Die Zukunft des Gewaltverbots

Insbesondere seit dem Ende des Kalten Krieges lässt sich die Praxis einzelner Staaten ausmachen, ihr militärisches Vorgehen überhaupt nicht auf eine explizite völkerrechtliche Grundlage zu stützen oder mit konfusen oder wenig plausiblen völkerrechtlichen Argumenten zu begründen. Diese Praxis erschwert nicht nur die völkerrechtliche Bewertung des konkreten Einzelfalls, sie trägt zudem dazu bei, dass die rechtlichen Bedingungen legitimer Gewaltanwendung zunehmend unklar werden und Militäreinsätze nicht anhand der formalen Vorgaben der Charta der Vereinten Nationen beurteilt werden, sondern auf der Grundlage politisch und moralisch aufgeladener Kriterien sowie eines diffusen Sammelsuriums mehr oder weniger plausibler und anerkannter völkerrechtlicher Argumentationsfragmente.

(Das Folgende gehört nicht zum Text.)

(** [kernel_start], with the memory it leaves. *)
Lemma kernel_start_gen (info : mem) (fb_req mm_req hh_req : Z) fbs es offset (junk : Z)
    (lsr : list (Z * Z) -> nat -> Z) (scratch : list (Z * Z) -> Z) (polls n : nat)
    (cr3 gdt_addr idt_addr : Z) (isr_stub_table : Z -> Z) (efer syscall_entry idle_thread echo_service_at thread_a_at thread_b_at echo_client_at : Z)
    (m : mem) (u : uart) (c : con) :
  fb_answered info fb_req fbs -> mm_answered info mm_req (Some es) -> hhdm_answered info hh_req (Some offset) ->
  ready_within lsr n -> (n <= polls)%nat ->
  memmap_ok es.*2 -> pt_wf offset heap_slot m cr3 (boot_frames es.*2) -> (64 <= List.length (boot_frames es.*2))%nat ->
  (forall f rest, fbs = Some (f :: rest) -> framebuffer_ok (fa_fb f)) ->
  (exists mc', kernel_start info fb_req mm_req hh_req junk lsr scratch polls cr3 gdt_addr idt_addr isr_stub_table efer syscall_entry
       idle_thread echo_service_at thread_a_at thread_b_at echo_client_at (power_on cr3 m u c) = Ret tt mc' /\
     booted (boot_hhdm info hh_req) (boot_hhdm_nonneg info hh_req) cr3 mc' /\ boot_memory (boot_hhdm info hh_req) es.*2 cr3 m mc') \/
  boot_short info fb_req mm_req hh_req junk lsr scratch polls cr3 gdt_addr idt_addr isr_stub_table efer syscall_entry
    idle_thread echo_service_at thread_a_at thread_b_at echo_client_at (power_on cr3 m u c).
Proof.
  intros Hf Hm Hh Hrd Hp Hmap Hpt Hn Hfb. apply boot_hhdm_answered in Hh. simpl in Hh. subst offset.
  unfold kernel_start, boot_short. rewrite (boot_memmap_answered _ _ _ Hm). simpl.
  destruct (boot_correct_gen (boot_hhdm info hh_req) (boot_hhdm_nonneg info hh_req) junk lsr scratch polls (boot_framebuffer info fb_req)
    (read_bpp info (boot_fb info fb_req)) es.*2 cr3 gdt_addr idt_addr isr_stub_table efer syscall_entry idle_thread echo_service_at thread_a_at thread_b_at echo_client_at
    n Hrd Hp m Hmap Hpt Hn u c) as [Hok|Hsh]; [|left; exact Hok|by right]. intros f E. rewrite (proj1 (boot_framebuffer_answered _ _ _ Hf)) in E.
  destruct fbs as [[|f0 fbs]|]; simplify_eq. by eapply Hfb.
Qed.

(** C10: booting.  From the answers the boot loader puts in memory (a memory
    map whose regions are sound and apart, page tables over its frames, a
    framebuffer or none, the offset of the direct map), and with a serial line
    that becomes ready, [_start] runs through and leaves a machine that
    satisfies the invariants of all components, with its four threads ready;
    unless one of its steps is reached with too little memory left for its
    allocation. *)
Theorem boot_correct (info : mem) (fb_req mm_req hh_req : Z) fbs es offset (junk : Z)
    (lsr : list (Z * Z) -> nat -> Z) (scratch : list (Z * Z) -> Z) (polls n : nat)
    (cr3 gdt_addr idt_addr : Z) (isr_stub_table : Z -> Z) (efer syscall_entry idle_thread echo_service_at thread_a_at thread_b_at echo_client_at : Z)
    (m : mem) (u : uart) (c : con) :
  fb_answered info fb_req fbs -> mm_answered info mm_req (Some es) -> hhdm_answered info hh_req (Some offset) ->
  ready_within lsr n -> (n <= polls)%nat ->
  memmap_ok es.*2 -> pt_wf offset heap_slot m cr3 (boot_frames es.*2) -> (64 <= List.length (boot_frames es.*2))%nat ->
  (forall f rest, fbs = Some (f :: rest) -> framebuffer_ok (fa_fb f)) ->
  (exists mc', kernel_start info fb_req mm_req hh_req junk lsr scratch polls cr3 gdt_addr idt_addr isr_stub_table efer syscall_entry
       idle_thread echo_service_at thread_a_at thread_b_at echo_client_at (power_on cr3 m u c) = Ret tt mc' /\
     booted (boot_hhdm info hh_req) (boot_hhdm_nonneg info hh_req) cr3 mc') \/
  boot_short info fb_req mm_req hh_req junk lsr scratch polls cr3 gdt_addr idt_addr isr_stub_table efer syscall_entry
    idle_thread echo_service_at thread_a_at thread_b_at echo_client_at (power_on cr3 m u c).
Proof.
  intros Hf Hm Hh Hrd Hp Hmap Hpt Hn Hfb.
  destruct (kernel_start_gen info fb_req mm_req hh_req fbs es offset junk lsr scratch polls n cr3 gdt_addr idt_addr isr_stub_table efer syscall_entry
    idle_thread echo_service_at thread_a_at thread_b_at echo_client_at m u c Hf Hm Hh Hrd Hp Hmap Hpt Hn Hfb) as [(mc' & E & Hb & _)|Hsh]; [left; by exists mc'|by right].
Qed.

(** ** Witness: one usable region of two hundred frames, and the direct map in
    the boot loader's page tables *)

Definition boot_map : list memmap_entry := [mk_entry 0x10000 0xC8000 LIMINE_MEMMAP_USABLE].

Lemma boot_map_ok : memmap_ok boot_map.
Proof.
  unfold boot_map. cbn [memmap_ok]. split_and!; [|apply Forall_nil_2|exact I]. unfold region_ok. simpl. unfold two64, PAGE_SIZE. lia.
Qed.

Definition page_list : list Z := (fun i => 0x10000 + 4096 * i) <$> seqZ 0 200.

Lemma boot_map_pages : boot_frames boot_map = reverse page_list.
Proof. vm_compute. reflexivity. Qed.

Lemma boot_map_tables : pt_wf demo_hhdm heap_slot loader_mem 20480 (boot_frames boot_map).
Proof.
  rewrite boot_map_pages.
  assert (Hin : forall p, p ∈ reverse page_list -> frame demo_hhdm p /\ p <> 0 /\ p <> 20480).
  { intros p Hp. rewrite reverse_Permutation in Hp. apply list_elem_of_fmap in Hp as (i & -> & Hi%elem_of_seqZ).
    split; [apply frame_small; [lia|]|lia]. rewrite Z.mul_comm, Z_mod_plus_full. done. }
  apply pt_wf_fresh.
  - by apply frame_small.
  - intros Hp. by destruct (Hin _ Hp) as (_ & _ & []).
  - apply Forall_forall. intros p Hp. destruct (Hin p Hp) as (? & ? & _). by split.
  - rewrite reverse_Permutation. apply NoDup_fmap_2; [|apply NoDup_seqZ]. intros i j. lia.
  - intros i Hi Hs. replace (rd64 loader_mem (slot demo_hhdm 20480 i)) with 0; [done|]. symmetry.
    apply loader_mem_zero; [by apply frame_small|done|apply (bool_decide_unpack _); vm_compute; exact Logic.I|]. right. unfold heap_slot in Hs. lia.
Qed.

(** The loader's answers: no framebuffer, the region above, the offset. *)
Definition demo_info : mem :=
  put_struct 0x1000 limine_framebuffer_request framebuffer_request
  (put_struct 0x1100 limine_memmap_request (LIMINE_MEMMAP_REQUEST ++ [2; 0x2100])
  (put_struct 0x1200 limine_hhdm_request (LIMINE_HHDM_REQUEST ++ [1; 0x2200])
  (put_struct 0x2100 limine_memmap_response [0; 1; 0x3100]
  (put_struct 0x2200 limine_hhdm_response [0; demo_hhdm]
  (put_struct 0x3100 (CArr 1 LIMINE_PTR) [0x5000]
  (put_struct 0x5000 limine_memmap_entry [0x10000; 0xC8000; 0] ∅)))))).

Lemma demo_info_fb : fb_answered demo_info 0x1000 None.
Proof. apply placedb_sound. vm_compute. reflexivity. Qed.
Lemma demo_info_mm : mm_answered demo_info 0x1100 (Some [(0x5000, mk_entry 0x10000 0xC8000 LIMINE_MEMMAP_USABLE)]).
Proof.
  exists 0x2100, 0, 0x3100. split; [done|]. split; [apply placedb_sound; vm_compute; reflexivity|].
  split; [apply placedb_sound; vm_compute; reflexivity|]. split.
  - intros [|i] p Hp; [|by destruct i]. injection Hp as <-. vm_compute. reflexivity.
  - apply Forall_cons_2; [|apply Forall_nil_2]. apply placedb_sound. vm_compute. reflexivity.
Qed.
Lemma demo_info_hhdm : hhdm_answered demo_info 0x1200 (Some demo_hhdm).
Proof. exists 0x2200, 0. split; [done|]. split; apply placedb_sound; vm_compute; reflexivity. Qed.

#[local] Abbreviation off := (boot_hhdm demo_info 0x1200).
#[local] Abbreviation off_nonneg := (boot_hhdm_nonneg demo_info 0x1200).

Definition demo_steps : list (M machine unit) := start_steps off off_nonneg 7 demo_lsr (fun _ => 0xAE) 3
  (boot_framebuffer demo_info 0x1000) (read_bpp demo_info (boot_fb demo_info 0x1000)) (boot_memmap demo_info 0x1100) 20480
  0x200000 0x201000 (fun i => 0x202000 + 16 * i) 0 0x203000 0x204000 0x205000 0x206000 0x207000 0x208000.
Definition demo_power_on : machine := power_on 20480 loader_mem (mkUart [] 0) demo_con.

(** Room for every allocation of the boot sequence. *)
Definition roomy (h : @heap_t (@vm_t pmm_t)) : bool :=
  (70000 <=? heap_room h) &&
  match kmalloc sizeof_thread h with Ret _ h' => 70000 <=? heap_room h' | _ => true end.

Lemma roomy_not_short k mc : roomy (s_heap (sched_of mc)) = true -> ~ memory_short off off_nonneg k mc.
Proof.
  intros [Hr Hm]%andb_prop. apply Z.leb_le in Hr. intros [[_ [Hs|(p & h' & E & Hs)]]|[_ Hs]].
  - change (heap_room (s_heap (sched_of mc)) < 56 + 65536) in Hs. lia.
  - change (kmalloc sizeof_thread (s_heap (sched_of mc)) = Ret p h') in E. rewrite E in Hm. apply Z.leb_le in Hm.
    change (heap_room h' < 4096 + 65536) in Hs. lia.
  - change (heap_room (s_heap (sched_of mc)) < 104 + 65536) in Hs. lia.
Qed.

Lemma demo_steps_roomy :
  forallb (fun k => match run_steps (take k demo_steps) demo_power_on with Ret _ mc => roomy (s_heap (sched_of mc)) | _ => true end)
    (tss_step :: thread_steps) = true.
Proof. vm_compute. reflexivity. Qed.

Lemma demo_not_short : ~ boot_short demo_info 0x1000 0x1100 0x1200 7 demo_lsr (fun _ => 0xAE) 3 20480
    0x200000 0x201000 (fun i => 0x202000 + 16 * i) 0 0x203000 0x204000 0x205000 0x206000 0x207000 0x208000 demo_power_on.
Proof.
  intros (k & mc1 & E & Hsh). pose proof demo_steps_roomy as Hr. rewrite forallb_forall in Hr.
  assert (Hk : In k (tss_step :: thread_steps)).
  { destruct Hsh as [[Hk _]|[-> _]]; [right; by apply list_elem_of_In|by left]. }
  specialize (Hr k Hk). change (run_steps (take k demo_steps) demo_power_on = Ret tt mc1) in E. rewrite E in Hr. exact (roomy_not_short k mc1 Hr Hsh).
Qed.
(* ===== verification/SystemRun.v ===== *)
(** * Runs of the kernel from boot: no deadlock, no crash, no lost thread *)

From stdpp Require Import base gmap list fin_maps.
From Stdlib Require Import ZArith Lia.
From S2P Require Import Prelude Mem Pmm Vmm PageTables Heap HeapFacts KernelMem Chain Descriptors Sched SchedFacts SchedRun.
From S2P Require Import Timer TimerFacts Ipc IpcFacts KbdBuf Bus Limine Irq System SystemFacts Syscalls Services Boot BootFacts.

Section SystemRun.
Context (hhdm_offset : Z) (hhdm_nonneg : 0 <= hhdm_offset) (cr3 : Z).
#[local] Abbreviation heap := (@heap_t (@vm_t pmm_t)).
#[local] Instance run_mapper : PageMapper (@vm_t pmm_t) := Vmm_PageMapper hhdm_offset hhdm_nonneg.
Context (junk userspace_entry : Z) (junk_msg : ipc_message) (junk_ok : msg_ok junk_msg).
Context (junk_data : list Z) (junk_len : length junk_data = 256%nat) (frame : Z) (frame_nz : frame <> 0).
Context (status : nat -> Z) (data : Z) (fuel : nat).
#[local] Abbreviation run_event := (run_event junk userspace_entry junk_msg junk_data frame status data fuel).
#[local] Abbreviation enabled := (enabled frame status fuel).
#[local] Abbreviation step := (step junk userspace_entry junk_msg junk_data frame status data fuel).

Definition kernel_of (mc : machine) : kernel heap := y_kernel (v_sys (mc_srv mc)).

(** What [_start] leaves is a good state to start from. *)
Lemma booted_kernel (mc : machine) : booted hhdm_offset hhdm_nonneg cr3 mc -> kernel_inv frame (kernel_of mc).
Proof.
  intros (q & ls & _ & I & [Hv Hd] & [_ Hb] & Hms & Hir & Ht & _ & Hi & Hk & Hq & _).
  exists q, [], no_waits, []. split; try done.
  - constructor.
  - exists [], [], ls. split; [done|]. split; [done|]. split; [by rewrite all_waits_none|done].
  - unfold waiting. rewrite all_waits_none. constructor.
  - intros t. unfold waiting. rewrite all_waits_none. split; [intros Hbl; by destruct (Hb t Hbl)|by intros ?%elem_of_nil].
  - split; [done|]. unfold kernel_of. rewrite Hir. by apply Forall_replicate.
  - unfold kernel_of. by rewrite Hms.
Qed.

Lemma run_ok (mc : machine) k ks : booted hhdm_offset hhdm_nonneg cr3 mc -> rtc step (kernel_of mc, []) (k, ks) -> config_ok frame (k, ks).
Proof.
  intros Hb Hs. eapply steps_ok; [exact junk_ok|exact junk_len|exact frame_nz| |exact Hs]. split; [by apply booted_kernel|].
  intros c Hc. by apply elem_of_nil in Hc.
Qed.

(** C1: the kernel does not deadlock or crash.  From the state [_start]
    leaves, through any sequence of interrupts, calls of threads and
    resumptions of the threads that gave the processor away, the next event
    that can happen returns, ends or switches: it does not wait for a spin lock
    that is held, does not loop and touches no missing object; and each
    suspended computation returns when it is resumed.  The one exception is an event that allocates
    when the frame pool is too small: there the heap can fault. *)
Theorem kernel_never_stuck (mc : machine) k ks :
  booted hhdm_offset hhdm_nonneg cr3 mc -> rtc step (kernel_of mc, []) (k, ks) ->
  (forall e, enabled k e -> stuck (run_event e k) -> run_event e k = Fault /\ event_starved e k) /\
  (forall c, c ∈ ks -> exists k', c k = Ret tt k' /\ kernel_inv frame k').
Proof.
  intros Hb Hs. destruct (run_ok mc k ks Hb Hs) as [Hk Hks]. cbn [fst snd] in *. split.
  - intros e He Hst. eapply safe_not_stuck; [|exact Hst].
    exact (event_safe junk userspace_entry junk_msg junk_ok junk_data junk_len frame frame_nz status data fuel k e Hk He).
  - intros c Hc. by apply (Hks c Hc).
Qed.

(** C5: no thread is lost.  After any such run the ready queue, the queue of
    sleepers and the queues of the ports are proper lists in heap blocks of
    their own, and they divide the threads among them: the ready threads are
    those of the ready queue (and the idle thread), every blocked thread is
    named by exactly one timer entry or wait node, which will wake it, and
    every thread so named is blocked. *)
Theorem no_thread_lost (mc : machine) k ks :
  booted hhdm_offset hhdm_nonneg cr3 mc -> rtc step (kernel_of mc, []) (k, ks) ->
  exists q l ps lt le lr, let sc := k_sched k in
    timer_inv (sc, k_timer k) q l /\ ordered l /\ ipc_inv (sc, k_ipc k) q ps /\ heap_split sc l ps lt le lr /\
    (forall t, t ∈ q -> state_of (s_threads sc) t = Some THREAD_STATE_READY) /\
    (forall t, state_of (s_threads sc) t = Some THREAD_STATE_READY -> t ∈ q \/ t = idle_thread_ptr sc) /\
    (forall t, state_of (s_threads sc) t = Some THREAD_STATE_RUNNING -> t = current_thread sc \/ t = idle_thread_ptr sc) /\
    NoDup (waiting l ps) /\ (forall t, state_of (s_threads sc) t = Some THREAD_STATE_BLOCKED <-> t ∈ waiting l ps).
Proof.
  intros Hb Hs. destruct (run_ok mc k ks Hb Hs) as [(q & l & ps & cs & R) _]. cbn [fst] in *.
  destruct (ki_heap _ _ _ _ _ _ R) as (lt & le & lr & Hh). pose proof (rep_sched frame k q l ps cs R) as I.
  exists q, l, ps, lt, le, lr. cbv zeta. split; [apply R|]. split; [apply R|]. split; [apply R|]. split; [exact Hh|].
  split; [exact (si_ready _ _ I)|]. split; [exact (si_lost _ _ I)|]. split; [exact (si_running _ _ I)|]. split; [apply R|].
  exact (ki_blocked _ _ _ _ _ _ R).
Qed.
End SystemRun.

(** ** Witness: the demonstration machine after boot and one yield *)

#[local] Abbreviation off := (boot_hhdm demo_info 0x1200).
#[local] Abbreviation off_nonneg := (boot_hhdm_nonneg demo_info 0x1200).
#[local] Abbreviation demo_step := (@step _ (@Heap_KHeap _ (run_mapper off off_nonneg)) 7 0 (mk_msg 0 (replicate 256 0)) (replicate 256 0) 3000 (fun _ => 1) 0x10 1).

Lemma demo_yielded : exists mc k c, booted off off_nonneg 20480 mc /\ rtc demo_step (kernel_of mc, []) (k, [c]).
Proof.
  destruct demo_booted as (mc & Hb). pose proof Hb as (q & ls & _ & I & _).
  destruct (schedule_blocked (k_sched (kernel_of mc)) q I) as (sc' & E & _).
  eexists mc, _, _. split; [exact Hb|]. eapply rtc_once, (step_event _ _ _ _ _ _ _ _ _ _ Yield); [done|].
  apply out_switch. cbn [System.run_event]. unfold on_sched, zoom. rewrite E. cbn [zoomr]. reflexivity.
Qed.

Lemma demo_msg_ok : msg_ok (mk_msg 0 (replicate 256 0)).
Proof. by split. Qed.

Lemma kernel_never_stuck_witness :
  exists mc k c k', booted off off_nonneg 20480 mc /\ rtc demo_step (kernel_of mc, []) (k, [c]) /\ c k = Ret tt k'.
Proof.
  destruct demo_yielded as (mc & k & c & Hb & Hs).
  destruct (kernel_never_stuck off off_nonneg 20480 7 0 (mk_msg 0 (replicate 256 0)) demo_msg_ok (replicate 256 0) eq_refl
    3000 ltac:(discriminate) (fun _ => 1) 0x10 1 mc k [c] Hb Hs) as [_ Hc]. destruct (Hc c ltac:(left)) as (k' & E & _).
  exists mc, k, c, k'. split; [exact Hb|]. split; [exact Hs|exact E].
Defined.

Lemma no_thread_lost_witness :
  exists mc k c (q : list Z), booted off off_nonneg 20480 mc /\ rtc demo_step (kernel_of mc, []) (k, [c]) /\
    forall t, state_of (s_threads (k_sched k)) t = Some THREAD_STATE_READY -> t ∈ q \/ t = idle_thread_ptr (k_sched k).
Proof.
  destruct demo_yielded as (mc & k & c & Hb & Hs).
  destruct (no_thread_lost off off_nonneg 20480 7 0 (mk_msg 0 (replicate 256 0)) demo_msg_ok (replicate 256 0) eq_refl
    3000 ltac:(discriminate) (fun _ => 1) 0x10 1 mc k [c] Hb Hs) as (q & l & ps & lt & le & lr & _ & _ & _ & _ & _ & Hr & _).
  exists mc, k, c, q. split; [exact Hb|]. split; [exact Hs|exact Hr].
Defined.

Demgegenüber erfolgt der Einsatz der USA gegen den IS in Syrien nunmehr auf der Grundlage einer eindeutigen völkerrechtlichen Position, wobei allerdings zweifelhaft ist, ob diese Position das geltende Recht zutreffend widerspiegelt. Ob sich das Völkerrecht in die von den USA propagierte Richtung weiterentwickeln wird, wird nicht unmaßgeblich von der Reaktion der Staatenwelt auf den Einsatz in Syrien beeinflusst werden. Angesichts des erheblichen Missbrauchspotenzials einer entsprechenden Ausweitung des Selbstverteidigungsrechts ist indes Vorsicht geboten und Zurückhaltung angezeigt. Eine Weiterentwicklung kann in jedem Fall nur auf der Grundlage breiter Zustimmung der internationalen Gemeinschaft angenommen werden. Im Rahmen der völkerrechtlichen Aufarbeitung des Einsatzes wird dabei genau zu differenzieren sein, inwiefern Staaten ein Vorgehen gegen den IS generell billigen und inwiefern ihre Stellungnahmen eine Zustimmung zur völkerrechtlichen Position der USA darstellen.